Fashion and design are rooted in mining popular culture for new ideas. Designers are looking for a way to appeal to emotions, either subtly or blatantly, in a way that affects behavior. Although NYPD-branded sweatshirts certainly do have a powerful emotional impact, it’s not the kind the fashion world is going for. NYPD sweatshirts make people who see them want to buy them, not to avoid being excluded, but to acknowledge being included. People who wear sweatshirts with the NYPD brand are not saying that others are different, but that in terms of our potential and our common experiences, we’re in many ways the same. They are an inclusive trend, but by being inclusive, they make people who don’t follow the trend feel as if they’re being left behind. It’s a complicated paradox, but it’s at the root of understanding how these sweatshirts can be so popular and yet so unfashionable.

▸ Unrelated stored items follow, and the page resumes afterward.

(* ===== verification/Guarantees.v ===== *)
(** * Guarantees of the running system

    What holds in every state the system of [System] can reach, whatever the order in
    which API calls, dispatchers, workers, recovery and the broker act. *)

From S2P Require Import Prelude Float64 PyValue States Retry Models Quotas Canonical RunService.
From S2P Require Import ExecutionService Lifecycle Refinement Messaging System.
Local Open Scope Z_scope.

(** Equal in every column but the evaluation status. *)
Definition same_outcome (r r' : Run.t) : Prop :=
  Run.set_evaluation_status EVAL_NOT_RUN r = Run.set_evaluation_status EVAL_NOT_RUN r'.

#[export] Instance same_outcome_equiv : Equivalence same_outcome.
Proof. split; [by intros r|by intros r r' Heq; symmetry|]. intros r1 r2 r3. unfold same_outcome. congruence. Qed.

Section Guarantees.
Context `{Host} (limits : QuotaLimits) (sm lease : Z) (job_timeout : num) (check_schema : json → bool).
Context (Hjob : num_in 1 3600 job_timeout).
Abbreviation life := (life limits sm lease).
Abbreviation step := (step limits sm lease job_timeout check_schema).
Abbreviation reachable := (reachable limits sm lease job_timeout check_schema).
Abbreviation sys_inv := (sys_inv limits sm).

(** ** What one change does to a run *)

(** What becomes of run [k] from [d] to [d']. *)
Definition run_evolves (d d' : db) (k : uuid) : Prop :=
  ∀ r, runs d !! k = Some r →
  ∃ r', runs d' !! k = Some r' ∧ run_identity r' = run_identity r
    ∧ (is_active (Run.execution_status r) = false →
         same_outcome r r' ∧ attempts_of k d' ≡ₚ attempts_of k d).

Lemma run_evolves_same d d' k :
  runs d' !! k = runs d !! k → attempts_of k d' ≡ₚ attempts_of k d → run_evolves d d' k.
Proof. intros Hr Ha r Hk. exists r. rewrite Hr. by split_and!. Qed.

Lemma run_evolves_trans d d1 d2 k : run_evolves d d1 k → run_evolves d1 d2 k → run_evolves d d2 k.
Proof.
  intros H1 H2 r Hk. destruct (H1 r Hk) as (r1 & Hr1 & Hi1 & Ho1).
  destruct (H2 r1 Hr1) as (r2 & Hr2 & Hi2 & Ho2). exists r2.
  split_and!; [done|congruence|]. intros Hact. destruct (Ho1 Hact) as [Hs1 Ha1].
  destruct Ho2 as [Hs2 Ha2].
  - by replace (Run.execution_status r1) with (Run.execution_status r) by exact (f_equal Run.execution_status Hs1).
  - split; [by etrans|by rewrite Ha2].
Qed.

Lemma run_evolves_update d d' k0 k r r' :
  runs d !! k0 = Some r → runs d' = <[k0 := r']> (runs d) → run_identity r' = run_identity r →
  (is_active (Run.execution_status r) = false → same_outcome r r') →
  (is_active (Run.execution_status r) = false ∨ k ≠ k0 → attempts_of k d' ≡ₚ attempts_of k d) →
  run_evolves d d' k.
Proof.
  intros Hk Hd Hid Ho Ha. destruct (decide (k = k0)) as [->|Hne].
  - intros r0 Hr0. assert (r0 = r) as -> by congruence. exists r'. rewrite Hd, lookup_insert_eq.
    split_and!; try done. intros Hact. split; auto.
  - apply run_evolves_same; [by rewrite Hd, lookup_insert_ne|auto].
Qed.

Lemma life_evolves d d' k : life d d' → run_evolves d d' k.
Proof.
  destruct 1 as [Hr Ha|r0 eo p Hf Hr Ha|r0 r1 Hk Hr Ha ? ? Hm _|r0 a p now tx w pr Hk Hs Hfa Ha _ _ _ _ Hr Had
                |r0 r1 a a' Hk Hs Ha Hrun Ho Hfin Hend Hr Had|e e' ? ? ? ? ? Hr Ha].
  - apply run_evolves_same; [by rewrite Hr|unfold attempts_of; by rewrite Ha].
  - intros r Hk. exists r. rewrite Hr, lookup_insert_ne by congruence.
    split_and!; [done..|]. intros _. split; [done|]. unfold attempts_of. by rewrite Ha.
  - eapply run_evolves_update; [exact Hk|exact Hr|by apply move_identity| |].
    + destruct Hm as [now r Hs|now r Hs|r Hs|st r]; rewrite ?Hs; done.
    + intros _. unfold attempts_of. by rewrite Ha.
  - eapply run_evolves_update; [exact Hk|exact Hr|done| |]; rewrite ?Hs.
    + done.
    + intros [?|Hne]; [done|]. unfold attempts_of. rewrite Had, rows_where_fresh by done. cbv beta.
      rewrite bool_decide_false; [done|]. rewrite Ha. cbn. congruence.
  - eapply run_evolves_update; [exact Hk|exact Hr|by apply ending_identity| |]; rewrite ?Hs.
    + done.
    + intros [?|Hne]; [done|]. destruct Hfin as (? & ? & _).
      eapply attempts_of_update_other; eauto; congruence.
  - apply run_evolves_same; [by rewrite Hr|unfold attempts_of; by rewrite Ha].
Qed.

Lemma rtc_life_evolves d d' k : rtc life d d' → run_evolves d d' k.
Proof.
  induction 1 as [d|d d1 d2 H1 _ IH]; [by apply run_evolves_same|].
  eapply run_evolves_trans; [by apply life_evolves|done].
Qed.

(** Each row of the outbox was there before, up to its publication columns. *)
Definition same_rows (d d' : db) : Prop :=
  ∀ o e', outbox d' !! o = Some e' →
  ∃ e, outbox d !! o = Some e ∧ OutboxEvent.aggregate_id e = OutboxEvent.aggregate_id e'
       ∧ OutboxEvent.payload e = OutboxEvent.payload e'.

Lemma same_rows_same d d' : outbox d' = outbox d → same_rows d d'.
Proof. intros Ho o e. rewrite Ho. eauto. Qed.

(** A step is a sequence of lifecycle changes, or leaves runs, attempts, evaluations and
    the contents of the outbox alone. *)
Lemma step_life s s' :
  sys_inv s → step s s' →
  rtc life (sdb s) (sdb s')
  ∨ (runs (sdb s') = runs (sdb s) ∧ attempts (sdb s') = attempts (sdb s) ∧ same_rows (sdb s) (sdb s')).
Proof.
  intros Hs Hst. pose proof (si_wf _ _ _ Hs) as Hwf. pose proof (si_db _ _ _ Hs) as Hdb.
  assert (∀ disp b d0 l, sdb (settle_body disp b d0 l s) = d0) as Hsb by (by intros []).
  destruct Hst; rewrite ?Hsb; try (right; split_and!; [done..|by apply same_rows_same]).
  - left. by eapply submit_refines.
  - left. by eapply replay_refines.
  - left. by eapply evaluate_refines.
  - left. by eapply recover_refines.
  - left. by eapply schedule_refines.
  - right. destruct (dispatch_one_some _ _ _ _ _ _ _ _ Hwf H0 H1) as (_ & ? & ? & _ & e' & Ho & _ & Ha & _ & Hp & _).
    split_and!; [done..|]. intros o x. cbn. rewrite Ho, lookup_insert_Some. intros [[<- <-]|[_ Hx]]; [|eauto].
    exists e. split_and!; [|done..]. by destruct (next_outbox_some _ _ _ Hwf H0).
  - right. rewrite enqueue_sdb. split_and!; [done..|by apply same_rows_same].
  - left. by eapply receive_refines.
  - left. by eapply receive_refines.
  - left. by eapply receive_refines.
  - left. by eapply settle_refines.
  - left. by eapply settle_refines.
Qed.

Lemma step_evolves s s' k : sys_inv s → step s s' → run_evolves (sdb s) (sdb s') k.
Proof.
  intros Hs Hst. destruct (step_life _ _ Hs Hst) as [Hl|(Hr & Ha & _)]; [by eapply rtc_life_evolves|].
  apply run_evolves_same; [by rewrite Hr|unfold attempts_of; by rewrite Ha].
Qed.

Lemma steps_evolve s s' k : sys_inv s → rtc step s s' → sys_inv s' ∧ run_evolves (sdb s) (sdb s') k.
Proof.
  intros Hs Hst. induction Hst as [s|s s1 s2 H1 _ IH]; [split; [done|by apply run_evolves_same]|].
  destruct IH as [Hs2 He]; [by eapply step_inv|]. split; [done|].
  eapply run_evolves_trans; [by eapply step_evolves|done].
Qed.

(** ** Theorems *)

(** (C1) No accepted run is ever lost: in every reachable state each run has what it needs to
    make progress or has finished.  A [QUEUED] run has an unpublished outbox row, a message
    in the broker, or a delivery in the hands of a worker; a [RUNNING] run has a lease with
    an expiry that recovery acts on; a [RETRY_SCHEDULED] run has the time of its next
    attempt; a finished run has its completion time. *)
Theorem no_run_is_lost s k r :
  reachable s → runs (sdb s) !! k = Some r →
  match Run.execution_status r with
  | QUEUED => pending s k
  | RUNNING => ∃ w e, Run.execution_lease_owner r = Some w ∧ Run.execution_lease_expires_at r = Some e
  | RETRY_SCHEDULED => is_Some (Run.next_attempt_at r)
  | SUCCEEDED | FAILED | DEAD_LETTERED => is_Some (Run.completed_at r)
  end.
Proof.
  intros Hs%reachable_inv Hk; [|done]. destruct (di_runs _ _ _ (si_db _ _ _ Hs) _ _ Hk).
  unfold lease_inv in ri_lease. destruct (Run.execution_status r) eqn:Hst.
  - by eapply si_delivery.
  - destruct ri_lease as (w & e & a & ? & ? & _). eauto.
  - by apply ri_next.
  - by apply ri_completed.
  - by apply ri_completed.
  - by apply ri_completed.
Qed.

(** (C2) One worker at a time: in every reachable state a run is [RUNNING] exactly when it has
    an open attempt, and then it has exactly one: the attempt of the lease owner, with the
    highest number.  Every other run has no open attempt and no lease. *)
Theorem one_worker_at_a_time s k r :
  reachable s → runs (sdb s) !! k = Some r →
  if bool_decide (Run.execution_status r = RUNNING)
  then ∃ w a, Run.execution_lease_owner r = Some w ∧ filter is_open (attempts_of k (sdb s)) = [a]
              ∧ RunAttempt.worker_id a = w
              ∧ (∀ b, b ∈ attempts_of k (sdb s) → RunAttempt.attempt_number b ≤ RunAttempt.attempt_number a)
  else Run.execution_lease_owner r = None ∧ Run.execution_lease_expires_at r = None
       ∧ filter is_open (attempts_of k (sdb s)) = [].
Proof.
  intros Hs%reachable_inv Hk; [|done]. destruct (di_runs _ _ _ (si_db _ _ _ Hs) _ _ Hk).
  unfold lease_inv in ri_lease. case_bool_decide as Hst.
  - rewrite Hst in ri_lease. destruct ri_lease as (w & e & a & ? & ? & Hf & ? & Hn).
    apply Permutation_singleton_r in Hf. exists w, a. split_and!; try done. intros b Hb.
    apply (list_elem_of_fmap_2 RunAttempt.attempt_number) in Hb. rewrite ri_numbers in Hb.
    apply elem_of_seqZ in Hb. lia.
  - destruct (Run.execution_status r); try done;
      destruct ri_lease as (? & ? & ?%Permutation_nil_r); done.
Qed.

(** (C12) Attempts are numbered and bounded: in every reachable state the attempts of a run
    carry exactly the numbers 1, ..., n without gap or repetition, and n never exceeds the
    attempts of its policy nor the service's own maximum. *)
Theorem attempts_numbered_within_budget s k r :
  0 ≤ sm → reachable s → runs (sdb s) !! k = Some r →
  ∃ p, from_snapshot (Run.policy_snapshot r) = Ok p
    ∧ RunAttempt.attempt_number <$> attempts_of k (sdb s) ≡ₚ seqZ 1 (len (attempts_of k (sdb s)))
    ∧ len (attempts_of k (sdb s)) ≤ Z.min (max_attempts p) sm.
Proof.
  intros Hsm Hs%reachable_inv Hk; [|done]. destruct (di_runs _ _ _ (si_db _ _ _ Hs) _ _ Hk).
  destruct ri_policy as (p & [Hp _] & Hle). exists p. split_and!; try done.
  destruct (post_init_inv _ (from_snapshot_valid _ _ Hp)) as (? & _). lia.
Qed.

(** (C13) The concurrency quotas hold at all times: in every reachable state no principal has
    more than [principal_active] active and [principal_running] running runs, and no tenant
    more than [tenant_active] active and [tenant_running] running runs. *)
Theorem concurrency_quotas_hold s who :
  0 ≤ principal_active limits → 0 ≤ tenant_active limits →
  0 ≤ principal_running limits → 0 ≤ tenant_running limits → reachable s →
  count_runs (active_of_principal who) (sdb s) ≤ principal_active limits
  ∧ count_runs (active_of_tenant who) (sdb s) ≤ tenant_active limits
  ∧ count_runs (running_of_principal who) (sdb s) ≤ principal_running limits
  ∧ count_runs (running_of_tenant who) (sdb s) ≤ tenant_running limits.
Proof.
  intros ? ? ? ? Hs%reachable_inv; [|done]. destruct (si_db _ _ _ Hs).
  specialize (di_active_principal who). specialize (di_active_tenant who).
  specialize (di_running_principal who). specialize (di_running_tenant who). lia.
Qed.

(** (C10) A finished run is final: from a reachable state, whatever happens later, a run that
    has reached [SUCCEEDED], [FAILED] or [DEAD_LETTERED] keeps its status, result, error
    code, times and every other column but the evaluation status, and gets no new attempt. *)
Theorem finished_run_is_final s s' k r :
  reachable s → rtc step s s' → runs (sdb s) !! k = Some r →
  is_terminal_execution_status (Run.execution_status r) = true →
  ∃ r', runs (sdb s') !! k = Some r' ∧ same_outcome r r'
        ∧ attempts_of k (sdb s') ≡ₚ attempts_of k (sdb s).
Proof.
  intros Hs%reachable_inv Hst Hk Ht; [|done].
  destruct (steps_evolve s s' k Hs Hst) as [_ He]. destruct (He r Hk) as (r' & Hr' & _ & Ho).
  exists r'. split; [done|]. apply Ho. by rewrite is_active_terminal, Ht.
Qed.

(** (C5) Submission is idempotent for ever: once [submit] has answered a key with a run, then
    after any further activity of the system a submission of the same client under the same
    key, by any principal, returns that same run as a replay and writes nothing when the
    request hash is the same, and raises [IdempotencyConflictError] and writes nothing when
    it differs. *)
Theorem submit_idempotent_forever s tx c key input policy pol p kind s0 b d1 s2
    tx' input' policy' p' kind' :
  reachable s → c ≠ "" → kind ≠ wk_evaluation → policy_ok policy pol →
  submit limits tx c key input policy p kind (sdb s) = (Ok (s0, b), d1) →
  rtc step (with_db d1 s) s2 →
  if bool_decide (submit_hash input' policy' kind' = submit_hash input policy kind)
  then ∃ s', submit limits tx' c key input' policy' p' kind' (sdb s2) = (Ok (s', true), sdb s2)
             ∧ rs_id s' = rs_id s0
  else submit limits tx' c key input' policy' p' kind' (sdb s2) = (Err IdempotencyConflictError, sdb s2).
Proof.
  intros Hs%reachable_inv Hc Hkind Hpol Hsub Hst; [|done].
  assert (sys_inv (with_db d1 s)) as Hs1.
  { apply (sys_inv_db limits sm lease); [done|]. eapply submit_refines; eauto. apply Hs. }
  eapply submit_idempotent; [apply Hs|exact Hsub| |].
  - intros k r Hk. destruct (steps_evolve _ _ k Hs1 Hst) as [_ He].
    destruct (He r Hk) as (r' & ? & ? & _). eauto.
  - destruct (steps_evolve _ _ inhabitant Hs1 Hst) as [Hs2 _]. apply Hs2.
Qed.
End Guarantees.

Many fashions create a sense of artificial scarcity by using expensive materials or copyrighted brands to reduce supplies and raise prices. NYPD sweatshirts do the opposite, by taking a common symbol and rebroadcasting it in new contexts. For this reason alone, many traditional creators and guardians of fashion can be opposed to it — since anyone can get NYPD sweatshirts, they can mean what the average person thinks they mean, rather than what a particular designer wants them to mean.

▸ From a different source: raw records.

Lemma idle_count P d :
  (∀ r, P r = true → Run.execution_status r = RUNNING) → idle d → count_runs P d = 0.
Proof.
  intros HP Hi. unfold count_runs, count_where.
  assert (filter (λ kv : uuid * Run.t, P kv.2 = true) (runs d) = ∅) as ->; [|by rewrite map_size_empty].
  apply map_eq. intros k. rewrite lookup_empty. apply map_lookup_filter_None. right.
  intros r Hk HPr. by eapply Hi, HP.
Qed.

(** ** Claim and completion *)

Lemma owned_attempt_intro now k i w d r a :
  runs d !! k = Some r → Run.id r = k → _owns_active_lease r w now = true →
  attempts d !! i = Some a → RunAttempt.run_id a = k → is_open a →
  owned_attempt now k i w d = Some (r, a).
Proof.
  intros Hr Hid Ho Ha Hk Hop. unfold owned_attempt. rewrite Hr. cbn. rewrite Ho, Ha. cbn.
  by rewrite bool_decide_true by (split; congruence).
Qed.

Lemma lease_run_owned now w r : _owns_active_lease (lease_run lease now w r) w now = true.
Proof.
  unfold _owns_active_lease. cbn. rewrite !bool_decide_true by done. cbn. apply Z.ltb_lt. unfold seconds. lia.
Qed.

(** The evaluation job of a run finds its evaluation. *)
Lemma finalize_keeps tx R D st :
  db_wf D → runs D !! Run.id R = Some R → Run.execution_status R = st →
  (Run.work_kind R = wk_evaluation →
     ∃ k e, evaluations D !! k = Some e ∧ Evaluation.job_run_id e = Some (Run.id R)) →
  ∃ D' r', _finalize_evaluation_job tx R D = Ok D' ∧ runs D' !! Run.id R = Some r'
    ∧ Run.execution_status r' = st.
Proof.
  intros Hwf HR Hst Hev. destruct (finalize_total tx R D Hev) as [D' HD'].
  destruct (finalize_refines limits sm lease _ _ _ _ Hwf HD') as [_ (_ & _ & Hk)]. exists D'.
  destruct (Hk (Run.id R)) as [Heq|(r0 & s0 & Hr0 & Heq)]; rewrite Heq.
  - by exists R.
  - assert (r0 = R) as -> by congruence. by eexists.
Qed.

(** What a claim of a [QUEUED] run answers when nothing runs: the lease with an open attempt, or
    the terminal refusal of an exhausted budget. *)
Lemma claim_idle now tx w k r d :
  db_wf d → db_inv limits sm d → idle d → runs d !! k = Some r → Run.execution_status r = QUEUED →
  (∃ d' r', claim lease limits sm now tx k w d = (Ok (claim_result TERMINAL k), d')
     ∧ runs d' !! k = Some r' ∧ Run.execution_status r' = FAILED)
  ∨ ∃ d' a policy p' prov,
     claim lease limits sm now tx k w d
       = (Ok {| cr_decision := CLAIMED; cr_run_id := k; cr_attempt_id := Some (RunAttempt.id a);
                cr_input_payload := Some (Run.input_payload r); cr_policy_snapshot := Some policy;
                cr_provider := Some prov |}, d')
     ∧ from_snapshot policy = Ok p'
     ∧ runs d' !! k = Some (lease_run lease now w r) ∧ attempts d' !! RunAttempt.id a = Some a
     ∧ RunAttempt.run_id a = k ∧ is_open a ∧ evaluations d' = evaluations d.
Proof.
  intros Hwf Hinv Hidle Hk Hs. destruct (di_runs _ _ _ Hinv _ _ Hk).
  destruct (wf_run_drawn _ _ _ Hwf Hk) as [Hid Hdr]. destruct ri_policy as (p & [Hp _] & Hlen).
  unfold claim. rewrite Hk, Hs. change (is_terminal_execution_status QUEUED) with false. cbv iota.
  unfold claim_queued. rewrite !idle_count by (done || (intros ? ?; unfold running_of_principal,
    running_of_tenant in *; by bool_to_prop)).
  rewrite !(proj2 (Z.leb_gt _ 0)) by done. cbn [orb].
  unfold claim_policy. rewrite Hp. cbn [mbind result_bind].
  destruct (Z.leb_spec (_next_attempt_number (Run.id r) d) (Z.min (max_attempts p) sm)) as [Hle|Hgt].
  - right. cbn [raise_unless mbind result_bind].
    pose proof (post_init_inv _ (from_snapshot_valid _ _ Hp)) as (_ & _ & _ & Hne & _).
    destruct (provider_at_total p (_next_attempt_number (Run.id r) d - 1) Hne) as [prov Hprov].
    destruct (provider_at_total p (_next_attempt_number (Run.id r) d - 2) Hne) as [prev Hprev].
    destruct (from_snapshot_shorter _ _ (lease - 1) Hp) as [p' Hp']; [lia|].
    unfold start_attempt. rewrite Hprov, Hprev. cbn [mbind result_bind].
    eexists _, (new_attempt (next_id d) (Run.id r) _ prov w tx), _, p', prov.
    split; [|split; [exact Hp'|]].
    + case_match; cbn [mbind result_bind commit]; by rewrite Hid.
    + cbn. rewrite Hid, !lookup_insert_eq. by split_and!.
  - left. cbn [raise_unless mbind result_bind is_value_error].
    destruct (finalize_keeps tx (reject_run now r) (put_run (reject_run now r) d) FAILED) as (d' & r' & Hf & Hr' & Hs').
    + by apply db_wf_put_run.
    + apply lookup_insert_eq.
    + done.
    + exact ri_evaluation.
    + rewrite Hf. exists d', r'. cbn [commit mbind result_bind]. 
      change (Run.id (reject_run now r)) with (Run.id r) in Hr'. rewrite Hid in Hr' |- *. done.
Qed.

Lemma terminal_finished k s r st :
  runs (sdb s) !! k = Some r → Run.execution_status r = st → is_terminal_execution_status st = true →
  finished k s.
Proof. intros Hk <- Ht. by exists r. Qed.

Definition some_result : ExecutionResult :=
  {| er_provider := ""; er_result_payload := []; er_usage_metadata := None |}.

(** A delivery in the hands of a worker. *)
Lemma held_finishes s h1 h2 dl k r :
  sys_inv s → idle (sdb s) → runs (sdb s) !! k = Some r → Run.execution_status r = QUEUED →
  held s = h1 ++ dl :: h2 → d_claim dl = None → run_id_from_message (d_body dl) = Ok k →
  can_finish k s.
Proof.
  intros Hs Hidle Hk Hq Hh Hc Hb. pose proof (si_wf _ _ _ Hs) as Hwf.
  destruct (wf_run_drawn _ _ _ Hwf Hk) as [Hid _].
  destruct (claim_idle 0 0 (d_worker dl) k r (sdb s) Hwf (si_db _ _ _ Hs) Hidle Hk Hq)
    as [(d' & r' & Hcl & Hr' & Hs')|(d' & a & policy & p' & prov & Hcl & Hp' & Hr' & Ha & Hka & Ho & He)].
  - eapply can_finish_step.
    { eapply (step_receive _ _ _ _ _ _ 0 0 h1 h2 dl Ack d'); [done..|].
      unfold receive. rewrite Hb, Hcl. by rewrite bool_decide_false. }
    eexists. split; [done|]. by eapply terminal_finished.
  - assert (db_wf d') as Hwf' by (by eapply (claim_refines limits sm lease)).
    pose proof Hh as Hstep. eapply can_finish_step.
    { eapply (step_claimed _ _ _ _ _ _ 0 0 h1 h2 dl _ d'); [done..|].
      unfold receive. rewrite Hb, Hcl. by rewrite bool_decide_true. }
    set (R := succeed_run 0 some_result (lease_run lease 0 (d_worker dl) r)).
    assert (Run.id R = k) as HR by done.
    destruct (finalize_keeps 0 R
      (add_event 0 (Run.id (lease_run lease 0 (d_worker dl) r)) (Some (RunAttempt.id a)) "RUN_SUCCEEDED"
        [("provider", JStr (er_provider some_result))]
        (put_run R (put_attempt (succeed_attempt 0 some_result a) d'))) SUCCEEDED)
      as (d3 & r3 & Hf & Hr3 & Hs3).
    { destruct (wf_attempt_drawn _ _ _ Hwf' Ha), (wf_run_drawn _ _ _ Hwf' Hr').
      apply db_wf_add_event; [|apply stored_self..]. auto 8 with arr. }
    { cbn. apply lookup_insert_eq. }
    { done. }
    { cbn. rewrite He. apply (ri_evaluation _ _ _ _ (di_runs _ _ _ (si_db _ _ _ Hs) _ _ Hk)). }
    eapply can_finish_step.
    { eapply (step_settle _ _ _ _ _ _ (λ _ _ _ _, Ok some_result) 0 0 h1 h2 _ _ Ack d3); [reflexivity..|].
      cbn [sdb d_worker]. unfold settle, _execute_claim. cbn [cr_attempt_id cr_input_payload cr_policy_snapshot cr_provider].
      unfold attempt_outcome. rewrite Hp'. cbn [mbind result_bind persist_outcome cr_run_id].
      unfold complete_success. erewrite owned_attempt_intro; [..|done|done]; [|done|done|apply lease_run_owned|done].
      fold R. rewrite Hf. done. }
    eexists. split; [done|]. eapply (terminal_finished _ _ r3 SUCCEEDED); [|done|done]. by rewrite <- HR.
Qed.
(** ** Delivery *)

Lemma queued_finishes s b k r :
  sys_inv s → idle (sdb s) → runs (sdb s) !! k = Some r → Run.execution_status r = QUEUED →
  b ∈ queue s → run_id_from_message b = Ok k → can_finish k s.
Proof.
  intros Hs Hidle Hk Hq (q1 & q2 & Hsplit)%list_elem_of_split Hb.
  pose proof (step_deliver limits sm lease job_timeout check_schema s "worker" b q1 q2 Hsplit) as Hst.
  eapply can_finish_step; [exact Hst|]. eapply held_finishes; try done. by eapply step_inv.
Qed.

It’s hard to imagine a fashion designer coming up with the idea for NYPD sweatshirts, and it’s even harder to imagine someone carefully shepherding the trend to its current state. It’s just too complicated, too dynamic a phenomenon to be the creation of any one person. Instead, the driving force behind the adoption of NYPD Sweatshirts is that they are a simple way to communicate a popular message. People who see NYPD sweatshirts want to buy them, because the shirts carry a message that everyone would like to share.
Being driven by sharing, rather than excluding, is perhaps the most unique feature of NYPD sweatshirts. They are very much a trend of offering something to other people: reminding others of an important moment, and inspiring them to live up to the ideals of that moment. It seems implausible that people could forget their cynicism long enough to consider such a trend, much less to adopt it so thoroughly. But perhaps the real secret of NYPD sweatshirts is that we’re not as cynical as we all think.